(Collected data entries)

(** C38: Every call of loc_sync_send_req ends, and the time-out of its wait is
    what guarantees it: no wait that ends without reason is counted on.  A
    caller that is inside has a step of its own, or the indication at work has
    one.  If no indication has found its slot, a blocked caller can end its
    wait by its time only, and then leaves with eLOC_CLIENT_FAILURE_TIMEOUT.
    However these two threads are scheduled, after at most fifteen of their
    steps the caller has returned: each run of their steps is that short, and
    one that ends with the caller inside can go on.  A step of any other thread
    takes the caller nowhere back, each of its own brings it on, and it leaves
    only by returning its own request and slot. *)
Theorem sync_call_ends ls s evs t c
    (Hrun : run ls s evs) (Hls : Forall label_ok ls) (Ht : callers s !! t = Some c) :
  (∀ q i, c = Blocked q i -> last_hit evs i = None ->
     step (Wake t Signal) s = None ∧
     ∃ s', step (Wake t TimedOut) s = Some (s', []) ∧
           callers s' !! t = Some (Freeing q i eLOC_CLIENT_FAILURE_TIMEOUT)) ∧
  (∀ ls' s' evs', Forall (helps t) ls' -> exec ls' s evs = Some (s', evs') ->
     (length ls' <= rank c + left_to_visit s <= 15)%nat ∧
     (is_Some (callers s' !! t) -> ∃ l, helps t l ∧ is_Some (step l s'))) ∧
  ∀ l s' new, step l s = Some (s', new) ->
    match callers s' !! t with
    | Some c' => (rank c' <= rank c <= 6)%nat ∧ (own t l -> (rank c' < rank c)%nat)
    | None => own t l ∧ ∃ st, new = [Returned t (request_of c) (slot_of c) st]
    end.
Proof.
  pose proof (run_inv _ _ _ Hrun Hls) as Hinv. split_and!.
  - intros q i -> Hhit. by eapply unanswered_times_out.
  - intros ls' s' evs' Hh He. split.
    + pose proof (helps_run_length _ _ _ _ _ _ Hh He) as Hlen.
      unfold left_to_do at 2 in Hlen. rewrite Ht in Hlen. simpl in Hlen.
      assert (rank c <= 6)%nat by (destruct c; simpl; lia).
      assert (left_to_visit s <= 9)%nat.
      { unfold left_to_visit, LOC_SYNC_REQ_BUFFER_SIZE. destruct (proc s); lia. }
      lia.
    + intros [c' Ht']. eapply helps_enabled; [|exact Ht'].
      eapply run_inv; [by eapply exec_run|]. apply Forall_app. split; [done|].
      eapply Forall_impl; [exact Hh|]. intros l [[Ho|[-> | ->]] _]; try done. by destruct l.
  - intros l s' new. by apply rank_step.
Qed.

(** ** Example runs *)

Module Demo.

Definition q1 : request := Request 100 34 50 (Some 1000).
Definition q2 : request := Request 100 34 50 (Some 2000).
Definition enter (t : nat) (q : request) : list label :=
  [Call t q; Fill t; Send t eLOC_CLIENT_SUCCESS; Enter t; Wait t].

(** One caller that is answered while it waits. *)
Definition answered : list label := enter 1 q1 ++ [Ind 100 50 (Some [7; 8])].
Definition all (ls : list label) : system * list event := default (init, []) (exec ls init []).

Lemma run_all ls r : exec ls init [] = Some r -> run ls (all ls).1 (all ls).2.
Proof.
  intros E. unfold all. rewrite E. destruct r as [s evs]. apply (exec_run [] ls init [] s evs); [constructor|done].
Qed.

Definition done_run : list label := answered ++ [Visit; EndInd; Wake 1 Signal; Free 1].

End Demo.

Lemma sync_slots_exclusive_witness :
  slot_in_use (arr (Demo.all Demo.answered).1) !! 0%nat = Some true ∧
  in_use (arr (Demo.all Demo.answered).1) = existsb id (slot_in_use (arr (Demo.all Demo.answered).1)).
Proof.
  destruct (sync_slots_exclusive Demo.answered (Demo.all Demo.answered).1 (Demo.all Demo.answered).2)
    as (H1 & _ & _ & _ & H5).
  - eapply Demo.run_all. vm_compute; reflexivity.
  - repeat constructor; discriminate.
  - split; [|exact H5]. apply (H1 1%nat (Blocked Demo.q1 0)). vm_compute; reflexivity.
Defined.

Lemma sync_request_answered_witness :
  (Demo.all Demo.done_run).2 =
    [Selected 1 Demo.q1 0; Hit 0 100 50; Copied 1000 [7; 8]] ++ Returned 1 Demo.q1 0 eLOC_CLIENT_SUCCESS :: [] ∧
  status_from Demo.done_run 1 Demo.q1
    (last_hit [Selected 1 Demo.q1 0; Hit 0 100 50; Copied 1000 [7; 8]] 0) eLOC_CLIENT_SUCCESS.
Proof.
  split; [vm_compute; reflexivity|].
  apply (sync_request_answered Demo.done_run (Demo.all Demo.done_run).1 (Demo.all Demo.done_run).2
           [Selected 1 Demo.q1 0; Hit 0 100 50; Copied 1000 [7; 8]] []).
  - eapply Demo.run_all. vm_compute; reflexivity.
  - repeat constructor; discriminate.
  - vm_compute; reflexivity.
Defined.

Lemma sync_payload_during_call_witness :
  ∃ t c p, Visit = Visit ∧ callers (Demo.all Demo.answered).1 !! t = Some c ∧
    callers (Demo.all (Demo.answered ++ [Visit])).1 !! t = Some c ∧
    proc (Demo.all Demo.answered).1 = Some p ∧
    q_ptr (request_of c) = Some 1000 ∧ q_handle (request_of c) = p_handle p ∧
    q_ind (request_of c) = p_ind p ∧ p_payload p = Some [7; 8] ∧ [7; 8] ≠ [].
Proof.
  apply (sync_payload_during_call Demo.answered (Demo.all Demo.answered).1 (Demo.all Demo.answered).2
           Visit (Demo.all (Demo.answered ++ [Visit])).1 [Hit 0 100 50; Copied 1000 [7; 8]]).
  - eapply Demo.run_all. vm_compute; reflexivity.
  - repeat constructor; discriminate.
  - vm_compute; reflexivity.
  - right. left.
Defined.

__Exercise instructions__: Among the entries, how many lines include the word "assert"? Answer with only the number.

__Output__: 2